**What is required**
Copy out exactly the lines from the start of the data to the line containing "second are zero-padded". Include both.

===== Data supplied

(** C3: whenever the [last-modified] timestamp converts, [modify_req_hdrs]
    appends [If-Modified-Since] with the value
    [wd ", " dd " " mon " " yyyy " " hh ":" mm ":" ss " GMT"], where [wd] and
    [mon] are three-letter entries of the static [_weekdays] / [_months]
    tables selected by [weekday()] and the month, the day, hour, minute and
    second are zero-padded to exactly two digits and the year to exactly
    four; the whole value is 29 characters long. For the timestamp of
    2023-03-05T07:08:09 UTC the value is [Sun, 05 Mar 2023 07:08:09 GMT]. *)
Theorem lm_ims_date_format (base_req : Request) (base_resp : Response)
  (ts : Z) (l_m : datetime)
  (Hlm : lookup (parsed_headers base_resp) "last-modified" = Some (HInt ts))
  (Hdt : utcfromtimestamp ts = Some l_m) :
  (exists wd mo,
     let v := wd ++ ", " ++ pct_d 2 (dt_day l_m) ++ " " ++ mo ++ " "
              ++ pct_d 4 (dt_year l_m) ++ " " ++ pct_d 2 (dt_hour l_m) ++ ":"
              ++ pct_d 2 (dt_minute l_m) ++ ":" ++ pct_d 2 (dt_second l_m) ++ " GMT" in
     modify_req_hdrs base_req base_resp
       = inr (app (req_headers base_req) [("If-Modified-Since", v)])
     /\ py_index _weekdays (weekday l_m) = Some wd /\ In wd _weekdays
     /\ py_index _months (dt_month l_m) = Some (Some mo) /\ In (Some mo) _months
     /\ String.length wd = 3%nat /\ String.length mo = 3%nat
     /\ String.length (pct_d 2 (dt_day l_m)) = 2%nat
     /\ String.length (pct_d 4 (dt_year l_m)) = 4%nat
     /\ String.length (pct_d 2 (dt_hour l_m)) = 2%nat
     /\ String.length (pct_d 2 (dt_minute l_m)) = 2%nat
     /\ String.length (pct_d 2 (dt_second l_m)) = 2%nat
     /\ String.length v = 29%nat)
  /\ (ts = 1678000089 ->
      modify_req_hdrs base_req base_resp
      = inr (app (req_headers base_req)
               [("If-Modified-Since", "Sun, 05 Mar 2023 07:08:09 GMT")])).
Proof.
  destruct (utcfromtimestamp_bounds ts l_m Hdt)
    as (Hmo & Hd & Hy & Hh & Hmi & Hs & Hw).
  destruct (weekday_name l_m Hw) as (wd & Hwd & Hinw & Hlw).
  destruct (month_name l_m Hmo) as (mo & Hmn & Hinm & Hlm').
  assert (Hmod : modify_req_hdrs base_req base_resp
    = inr (app (req_headers base_req) [("If-Modified-Since",
             wd ++ ", " ++ pct_d 2 (dt_day l_m) ++ " " ++ mo ++ " "
             ++ pct_d 4 (dt_year l_m) ++ " " ++ pct_d 2 (dt_hour l_m) ++ ":"
             ++ pct_d 2 (dt_minute l_m) ++ ":" ++ pct_d 2 (dt_second l_m)
             ++ " GMT")])).
  { unfold modify_req_hdrs; rewrite (has_key_lookup _ _ _ Hlm), Hlm, Hdt.
    unfold date_str; rewrite Hwd, Hmn; reflexivity. }
  split.
  - exists wd, mo; cbv zeta.
    rewrite (pct_d_2_length (dt_day l_m)) by lia.
    rewrite (pct_d_4_length (dt_year l_m)) by lia.
    rewrite (pct_d_2_length (dt_hour l_m)) by lia.
    rewrite (pct_d_2_length (dt_minute l_m)) by lia.
    rewrite (pct_d_2_length (dt_second l_m)) by lia.
    repeat split; auto.
    rewrite !string_length_app, Hlw, Hlm'.
    rewrite (pct_d_2_length (dt_day l_m)) by lia.
    rewrite (pct_d_4_length (dt_year l_m)) by lia.
    rewrite (pct_d_2_length (dt_hour l_m)) by lia.
    rewrite (pct_d_2_length (dt_minute l_m)) by lia.
    rewrite (pct_d_2_length (dt_second l_m)) by lia.
    reflexivity.
  - intros ->.
    assert (E : utcfromtimestamp 1678000089 = Some (mkDatetime 2023 3 5 7 8 9 19421))
      by (vm_compute; reflexivity).
    assert (Es : date_str (mkDatetime 2023 3 5 7 8 9 19421)
                 = Some "Sun, 05 Mar 2023 07:08:09 GMT") by (vm_compute; reflexivity).
    unfold modify_req_hdrs; rewrite (has_key_lookup _ _ _ Hlm), Hlm, E, Es.
    reflexivity.
Qed.
(** C6. When the backlog holds the terminator first at position k, with
    k + 1 <= size, [cbuffer_popm] returns k + 1, the area starts with the
    k bytes before the terminator followed by the terminator, and the bytes
    after position k stay in the buffer: a later [cbuffer_pop] into an area
    large enough returns exactly them. *)
Theorem popm_up_to_terminator OVR cb data size eom pre post :
  inv cb -> backlog cb = pre ++ eom :: post -> eom ∉ pre ->
  Z.of_nat (length pre) + 1 <= size <= 255 -> Z.of_nat (length data) = size ->
  exists cb' data',
    cbuffer_popm OVR cb data size eom
      = Some (cb', data', Z.of_nat (length pre) + 1) /\
    take (S (length pre)) data' = pre ++ [eom] /\
    backlog cb' = post /\
    forall data2 size2,
      Z.of_nat (length post) <= size2 <= 255 ->
      Z.of_nat (length data2) = size2 ->
      exists cb'' data2',
        cbuffer_pop OVR cb' data2 size2 = (cb'', data2', Z.of_nat (length post)) /\
        take (length post) data2' = post.
Proof.
  intros Hinv Hbl Hpre Hsz Hdata.
  destruct (popm_spec OVR cb data size eom Hinv ltac:(lia))
    as (cb' & data' & Hp & Hinv' & Ho' & _ & _ & Hb & _ & Htk).
  rewrite Hbl, message_terminated in Hp, Hb, Htk by assumption.
  rewrite length_app in Hp, Hb, Htk. simpl length in Hp, Hb, Htk.
  replace (Z.of_nat (length pre + 1) `min` size)
    with (Z.of_nat (length pre) + 1) in Hp, Htk by lia.
  replace (Z.to_nat (Z.of_nat (length pre) + 1)) with (S (length pre)) in Htk by lia.
  assert (Hpost : backlog cb' = post).
  { rewrite Hb. replace (length pre + 1)%nat with (length (pre ++ [eom]))
      by (rewrite length_app; reflexivity).
    rewrite (cons_middle eom pre post), app_assoc. apply drop_app_length. }
  exists cb', data'. split; [exact Hp|].
  split.
  { rewrite Htk by lia. rewrite (cons_middle eom pre post), app_assoc.
    replace (S (length pre)) with (length (pre ++ [eom]))
      by (rewrite length_app; simpl; lia).
    apply take_app_length. }
  split; [exact Hpost|].
  intros data2 size2 Hsz2 Hdata2.
  destruct (pop_spec OVR cb' data2 size2 Hinv' ltac:(lia) ltac:(congruence))
    as (cb'' & data2' & Hpop & _ & _ & _ & _ & _ & _ & Htk2).
  assert (Hlen : cb_len cb' = Z.of_nat (length post)).
  { rewrite <- Hpost, length_backlog. destruct Hinv' as [(_ & _ & _ & Hl & _) _]. lia. }
  replace (cb_len cb' `min` size2) with (Z.of_nat (length post)) in Hpop, Htk2 by lia.
  rewrite Nat2Z.id in Htk2.
  exists cb'', data2'. split; [exact Hpop|].
  rewrite Htk2 by lia. rewrite Hpost. apply take_ge. lia.
Qed.
Lemma rawHits_category {P : Platform} text h :
  In h (Capabilities.rawHits text) ->
  In (Capabilities.category h) CapabilityTable.categoryNames.
Proof.
  unfold Capabilities.rawHits. intros H.
  apply in_flat_map in H as [cat [Hc H]].
  apply in_flat_map in H as [re [_ H]].
  apply in_flat_map in H as [m [_ H]].
  unfold Capabilities.hitOfMatch in H.
  destruct (Nat.ltb _ 2); [destruct H|].
  destruct H as [<-|[]]. cbn [Capabilities.category].
  unfold CapabilityTable.categoryNames.
  apply in_map_iff. exists cat. split; [reflexivity|exact Hc].
Qed.

Lemma categoryNames_no_bar c :
  In c CapabilityTable.categoryNames -> ~ In 124%N c.
Proof.
  intros Hc.
  assert (A : forallb (fun c => negb (existsb (N.eqb 124) c))
                CapabilityTable.categoryNames = true)
    by (vm_compute; reflexivity).
  rewrite forallb_forall in A. specialize (A c Hc).
  apply negb_true_iff in A. intros Hin.
  assert (B : existsb (N.eqb 124) c = true).
  { apply existsb_exists. exists 124%N. split; [exact Hin|reflexivity]. }
  congruence.
Qed.

(** X4.  The hits returned for a text never hold the same (category,
    normalized) pair twice; each of them was matched in the text, under
    one of the nine category names; and every pair matched in the text is
    among them. *)
Theorem extractCapabilities_distinct (P : Platform) (text : ustring) :
  let hits := Capabilities.extractCapabilities text in
  NoDup (map CapabilityTable.pairOf hits)
  /\ (forall h, In h hits ->
        In h (Capabilities.rawHits text)
        /\ In (Capabilities.category h) CapabilityTable.categoryNames)
  /\ (forall h, In h (Capabilities.rawHits text) ->
        exists h', In h' hits
                   /\ CapabilityTable.pairOf h' = CapabilityTable.pairOf h).
Proof.
  intros hits. unfold hits, Capabilities.extractCapabilities.
  destruct (dedupHits_spec (Capabilities.rawHits text) []) as [N I].
  repeat split.
  - apply (NoDup_map_factor CapabilityTable.pairOf
             (fun p => fst p ++ 124%N :: snd p)). exact N.
  - apply I. assumption.
  - apply (rawHits_category text). apply I. assumption.
  - intros h Hh.
    destruct (dedupHits_complete (Capabilities.rawHits text) [] h Hh)
      as [[]|(h' & H1 & H2)].
    exists h'. split; [exact H1|].
    unfold Capabilities.hitKey in H2.
    apply app_sep_inj in H2 as [E1 E2].
    + unfold CapabilityTable.pairOf. rewrite E1, E2. reflexivity.
    + apply categoryNames_no_bar, (rawHits_category text), I, H1.
    + apply categoryNames_no_bar, (rawHits_category text), Hh.
Qed.

(** X5.  Every variant listed in [RAW_SYNONYM_GROUPS] canonicalizes to the
    capability of its own group, whatever the mention: no variant is
    shadowed by another group's entry. *)
Theorem canonicalizeCapability_variant (P : Platform) (L : PlatformLaws P)
  (g : string * list string) (v : string) (mention : ustring)
  (Hg : In g Capabilities.RAW_SYNONYM_GROUPS) (Hv : In v (snd g)) :
  Capabilities.canonicalizeCapability
    (Capabilities.normalizeCapabilityTerm (lit v)) mention
  = {| Capabilities.cc_normalized :=
         Capabilities.normalizeCapabilityTerm (lit (fst g));
       Capabilities.cc_display := lit (fst g) |}.
Proof.
  assert (A : forallb (fun g => forallb (@CapabilityTable.variantOk
                                           Latin1.platform g) (snd g))
                Capabilities.RAW_SYNONYM_GROUPS = true)
    by (vm_compute; reflexivity).
  assert (B : forallb asciiGroup Capabilities.RAW_SYNONYM_GROUPS = true)
    by (vm_compute; reflexivity).
  rewrite forallb_forall in A, B. specialize (A g Hg). specialize (B g Hg).
  rewrite forallb_forall in A. specialize (A v Hv).
  apply andb_true_iff in B as [Bd Bv].
  rewrite forallb_forall in Bv. specialize (Bv v Hv).
  unfold Capabilities.canonicalizeCapability.
  rewrite synonym_map_ascii, (normalizeCapabilityTerm_ascii _ Bv),
          (normalizeCapabilityTerm_ascii _ Bd).
  unfold CapabilityTable.variantOk in A.
  destruct (map_get _ _) as [[cn cd]|]; [|discriminate A].
  apply andb_true_iff in A as [A1 A2].
  apply ueqb_eq in A1, A2. simpl in A1, A2. rewrite A1, A2. reflexivity.
Qed.

Lemma canonicalizeCapability_variant_witness :
  @Capabilities.canonicalizeCapability Latin1.platform
    (@Capabilities.normalizeCapabilityTerm Latin1.platform
       (lit "Two-Step Verification")) (lit "two step verification")
  = {| Capabilities.cc_normalized := lit "multi factor authentication";
       Capabilities.cc_display := lit "Multi Factor Authentication" |}.
Proof.
  rewrite (@canonicalizeCapability_variant Latin1.platform latin1_laws
             ("Multi Factor Authentication",
              ["Multi Factor Authentication"; "Multi-Factor Authentication";
               "MFA"; "Two Factor Authentication";
               "Two-Factor Authentication"; "2FA"; "Two Step Verification";
               "Two-Step Verification"])%string
             "Two-Step Verification"%string).
  - vm_compute. reflexivity.
  - vm_compute. tauto.
  - vm_compute. tauto.
Defined.

(** X6.  The normalized key of a capability does not depend on the ASCII case
    of the mention it was found as. *)
Theorem capability_key_ascii_case (P : Platform) (L : PlatformLaws P)
  (m : ustring) (H : forallb is_ascii m = true) :
  let key := fun mention =>
    Capabilities.cc_normalized
      (Capabilities.canonicalizeCapability
         (Capabilities.normalizeCapabilityTerm mention) mention) in
  key (map ascii_upper m) = key m /\ key (map ascii_lower m) = key m.
Proof.
  intros key.
  assert (K : forall norm m1 m2,
             Capabilities.cc_normalized
               (Capabilities.canonicalizeCapability norm m1)
             = Capabilities.cc_normalized
                 (Capabilities.canonicalizeCapability norm m2)).
  { intros norm m1 m2. unfold Capabilities.canonicalizeCapability.
    destruct (map_get norm _); [reflexivity|].
    destruct norm; [reflexivity|].
    destruct (negb _); [|reflexivity].
    destruct (_ && _ && _)%bool, (_ && _ && _)%bool; try reflexivity;
      destruct (Nat.leb _ 5); reflexivity. }
  assert (U : normalizeFeature (map ascii_upper m) = normalizeFeature m).
  { apply normalizeFeature_ascii_map; [|exact H]. intros c Hc.
    destruct (ascii_lower_facts c Hc) as (_ & A2 & A3 & _). auto. }
  assert (W : normalizeFeature (map ascii_lower m) = normalizeFeature m).
  { apply normalizeFeature_ascii_map; [|exact H]. intros c Hc.
    destruct (ascii_lower_facts c Hc) as (A1 & _ & _ & A4 & _). auto. }
  unfold key, Capabilities.normalizeCapabilityTerm.
  rewrite U, W. split; apply K.
Qed.

Lemma capability_key_ascii_case_witness :
  let key := fun mention =>
    Capabilities.cc_normalized
      (@Capabilities.canonicalizeCapability Latin1.platform
         (@Capabilities.normalizeCapabilityTerm Latin1.platform mention)
         mention) in
  key (map ascii_upper (lit "Audit Logs")) = key (lit "Audit Logs")
  /\ key (map ascii_lower (lit "Audit Logs")) = key (lit "Audit Logs").
Proof.
  apply (@capability_key_ascii_case Latin1.platform latin1_laws).
  reflexivity.
Defined.

Lemma dropEnd_length n (t : ustring) : length (dropEnd n t) = length t - n.
Proof. unfold dropEnd. rewrite length_firstn. lia. Qed.
(** X7.  [singularize] leaves tokens of three units or fewer alone, never
    lengthens a token and removes at most two units. *)
Theorem singularize_length (t : ustring) :
  (length t <= 3 -> Capabilities.singularize t = t)
  /\ length (Capabilities.singularize t) <= length t
  /\ length t - 2 <= length (Capabilities.singularize t).
Proof.
  unfold Capabilities.singularize.
  destruct (Nat.leb (length t) 3) eqn:E; cbn [orb].
  - repeat split; intros; try reflexivity; lia.
  - apply Nat.leb_gt in E. split; [intros; lia|].
    destruct (mem t Capabilities.SINGULAR_EXCEPTIONS).
    lia.
    destruct (endsWith (lit "ies") t).
    rewrite length_app, dropEnd_length.
       change (length (lit "y")) with 1. lia.
    destruct (_ || _ || _ || _)%bool. rewrite dropEnd_length. lia.
    destruct (_ && _)%bool. rewrite dropEnd_length. lia. lia.
Qed.

(* ================================================================== *)
(** * The feature catalog *)
(* ================================================================== *)

Module CatalogFacts.
Import Features.

(** [names.map(trim).filter(Boolean)] *)
Definition cleanedOf (names : list ustring) : list ustring :=
  filter (fun n => negb (ueqb n [])) (map trim names).

(** Every entry of the map holds a row of the catalog under that row's
    key, every row of the catalog with a key in [keys] has an entry, and
    no key has two entries. *)
Definition Covers (bn : list (ustring * FeatureDefinition))
  (keys : list ustring) (c : Catalog) : Prop :=
  (forall k d, In (k, d) bn -> fd_normalized d = k /\ In d (defs c))
  /\ (forall d, In d (defs c) -> In (fd_normalized d) keys ->
        In (fd_normalized d) (map fst bn))
  /\ NoDup (map fst bn).

(** The rows of [c'] are the rows of [c] up to their aliases. *)
Definition SameRows (c c' : Catalog) : Prop :=
  map (setAliases []) (defs c') = map (setAliases []) (defs c)
  /\ nextDefId c' = nextDefId c.

End CatalogFacts.
Import CatalogFacts.

Lemma In_map_set {V} k (v : V) m k' v' :
  In (k', v') (map_set k v m) -> (k' = k /\ v' = v) \/ In (k', v') m.
Proof.
  induction m as [|[k0 v0] m IH]; simpl.
  - intros [E|[]]. injection E as <- <-. auto.
  - destruct (ueqb k k0) eqn:E.
    + apply ueqb_eq in E. subst k0. intros [H|H]; [|auto].
      injection H as <- <-. auto.
    + intros [H|H]; [auto|]. destruct (IH H); auto.
Qed.

Lemma map_set_key_In {V} k (v : V) m k' :
  In k' (map fst (map_set k v m)) <-> In k' (map fst m) \/ k' = k.
Proof.
  rewrite map_set_keys. unfold map_has.
  destruct (map_get k m) eqn:E.
  - apply map_get_In in E. apply (in_map fst) in E. simpl in E.
    split; [auto|]. intros [H| ->]; auto.
  - rewrite in_app_iff. simpl. intuition auto.
Qed.

Lemma uniqFrom_In xs : forall seen x,
  In x (uniqFrom seen xs) -> In x xs.
Proof.
  induction xs as [|y r IH]; intros seen x; simpl; [auto|].
  destruct (mem y seen); [intros H; right; eapply IH; eauto|].
  intros [H|H]; [auto|right; eapply IH; eauto].
Qed.

Lemma uniqFrom_complete xs : forall seen x,
  In x xs -> In x seen \/ In x (uniqFrom seen xs).
Proof.
  induction xs as [|y r IH]; intros seen x; simpl; [tauto|].
  intros [->|H].
  - destruct (mem x seen) eqn:M; [left; apply mem_In; exact M|].
    right. simpl. auto.
  - destruct (mem y seen) eqn:M; [apply IH; exact H|].
    destruct (IH (y :: seen) x H) as [[->|S]|U]; simpl; auto.
Qed.

Lemma uniq_In xs x : In x (uniq xs) <-> In x xs.
Proof.
  split; [apply uniqFrom_In|].
  intros H. destruct (uniqFrom_complete xs [] x H) as [[]|U]. exact U.
Qed.

Lemma byNormalizedOf_spec ds : forall m (Q : Features.FeatureDefinition -> Prop),
  NoDup (map fst m) ->
  (forall k d, In (k, d) m -> Features.fd_normalized d = k /\ Q d) ->
  (forall d, In d ds -> Q d) ->
  let m' := fold_left (fun m d => map_set (Features.fd_normalized d) d m) ds m in
  NoDup (map fst m')
  /\ (forall k d, In (k, d) m' -> Features.fd_normalized d = k /\ Q d)
  /\ (forall k, In k (map fst m') <->
                In k (map fst m) \/ In k (map Features.fd_normalized ds)).
Proof.
  induction ds as [|d ds IH]; intros m Q N V HQ; simpl.
  - split; [exact N|split; [exact V|]].
    intros k. split; [auto|intros [H|[]]; exact H].
  - destruct (IH (map_set (Features.fd_normalized d) d m) Q) as (N' & V' & K').
    + apply NoDup_map_set. exact N.
    + intros k x Hx. apply In_map_set in Hx as [[-> ->]|Hx]; [|auto].
      split; [reflexivity|apply HQ; simpl; auto].
    + intros x Hx. apply HQ. simpl. auto.
    + split; [exact N'|split; [exact V'|]].
      intros k. rewrite K', map_set_key_In. intuition (subst; auto).
Qed.
(** Every operation other than a copy executes on live objects: apart
    from the copy operations, the model fails only where an operation
    names an object that is not alive. *)
Lemma exec_total o st :
  copy_free o = true →
  Forall (λ l, is_Some (objs st !! l)) (targets o) → is_Some (exec o st).
Proof.
  intros Hfree Hlive. destruct o as [p|other|this other|this|this p|this];
    simpl in *; try done.
  - apply Forall_cons in Hlive as [[a Ea] _].
    by rewrite (bind_Some _ _ _ _ _ (release_live _ _ _ Ea)).
  - apply Forall_cons in Hlive as [[a Ea] _].
    destruct (decide (p = a)) as [->|Hne].
    + by rewrite (reset_same _ _ _ Ea).
    + by rewrite (reset_other _ _ _ _ Ea Hne).
  - apply Forall_cons in Hlive as [[a Ea] _].
    by rewrite (dtor_live _ _ _ Ea).
Qed.

Lemma run_admissible_app pre : ∀ post st r,
  run_admissible (pre ++ post) st = Some r →
  ∃ st1, run_admissible pre st = Some (tt, st1) ∧
         run_admissible post st1 = Some r.
Proof.
  induction pre as [|o pre IH]; intros post st r Hrun; simpl in *.
  - by exists st.
  - destruct (decide (admissible o st)); [|done].
    destruct r as [u st']. apply bind_inv in Hrun as ([] & st0 & Hex & Hrun).
    apply IH in Hrun as (st1 & Hpre & Hpost).
    exists st1. by rewrite (bind_Some _ _ _ _ _ Hex).
Qed.

Lemma get_live this a st :
  objs st !! this = Some a → get this st = Some (a, st).
Proof. apply load_live. Qed.

(** ** The properties of the specification *)

(** C8. Constructing an owner from an address [a], null included, and
    then calling [get] returns [a]; [get] returns the member of a live
    object and leaves the whole state as it was. *)
Theorem ctor_get_roundtrip (st : state) (a : Z) :
  (∃ o st', ctor a st = Some (o, st') ∧ objs st !! o = None ∧
            get o st' = Some (a, st')) ∧
  (∀ o, get o st = (λ p, (p, st)) <$> objs st !! o).
Proof.
  split; [|intros o; apply get_eq].
  eexists _, _. split; [apply new_obj_eq|].
  split; [apply fresh_loc_dead|].
  apply get_live. cbn [objs]. apply lookup_insert_eq.
Qed.
(** * FinSight: the conversational agent, the categorizer and the context summary

    A shallow embedding of [src/agent.py] and [src/categorizer.py], with the
    merchant names of [src/data_loader.py] and [get_agent] of [src/app.py].

    - [Py]          exceptions as values ([Ok] / [Raise]), Python strings.
    - [Agent]       [FinSightAgent.ask] with its rolling history window.
    - [Categorizer] [CATEGORY_MAP], [categorize] on a heap of DataFrames.
    - [Summary]     [build_context_summary], generic in the arithmetic of the
                    [amount] column, instantiated at binary64 (the [float]
                    column of the loader) and at integers.
    - [AgentSetup]  [build_agent], and conversations of several questions.
    - [Loader]      the cleaning of a merchant name.
    - [Tables]      [CATEGORY_COLORS] and [get_summary].
    - [App]         [get_agent]. *)

From Stdlib Require Import ZArith NArith List String Ascii Bool Lia.
From Stdlib Require Import Sorting.Permutation Sorting.Sorted.
From Stdlib Require PrimFloat Floats.
From stdpp Require Import base numbers option list sorting strings gmap.

Import ListNotations.
Local Open Scope Z_scope.

(** ** Python values shared by the three modules *)

Module Py.

(** An exception is identified by the name of its class. *)
Definition exn := string.

Inductive result (A : Type) : Type :=
| Ok (a : A)
| Raise (e : exn).
Arguments Ok {A} a.
Arguments Raise {A} e.

Definition bind {A B} (r : result A) (k : A -> result B) : result B :=
  match r with
  | Ok a => k a
  | Raise e => Raise e
  end.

==========

**Your solution**
(** C3: whenever the [last-modified] timestamp converts, [modify_req_hdrs]
    appends [If-Modified-Since] with the value
    [wd ", " dd " " mon " " yyyy " " hh ":" mm ":" ss " GMT"], where [wd] and
    [mon] are three-letter entries of the static [_weekdays] / [_months]
    tables selected by [weekday()] and the month, the day, hour, minute and
    second are zero-padded to exactly two digits and the year to exactly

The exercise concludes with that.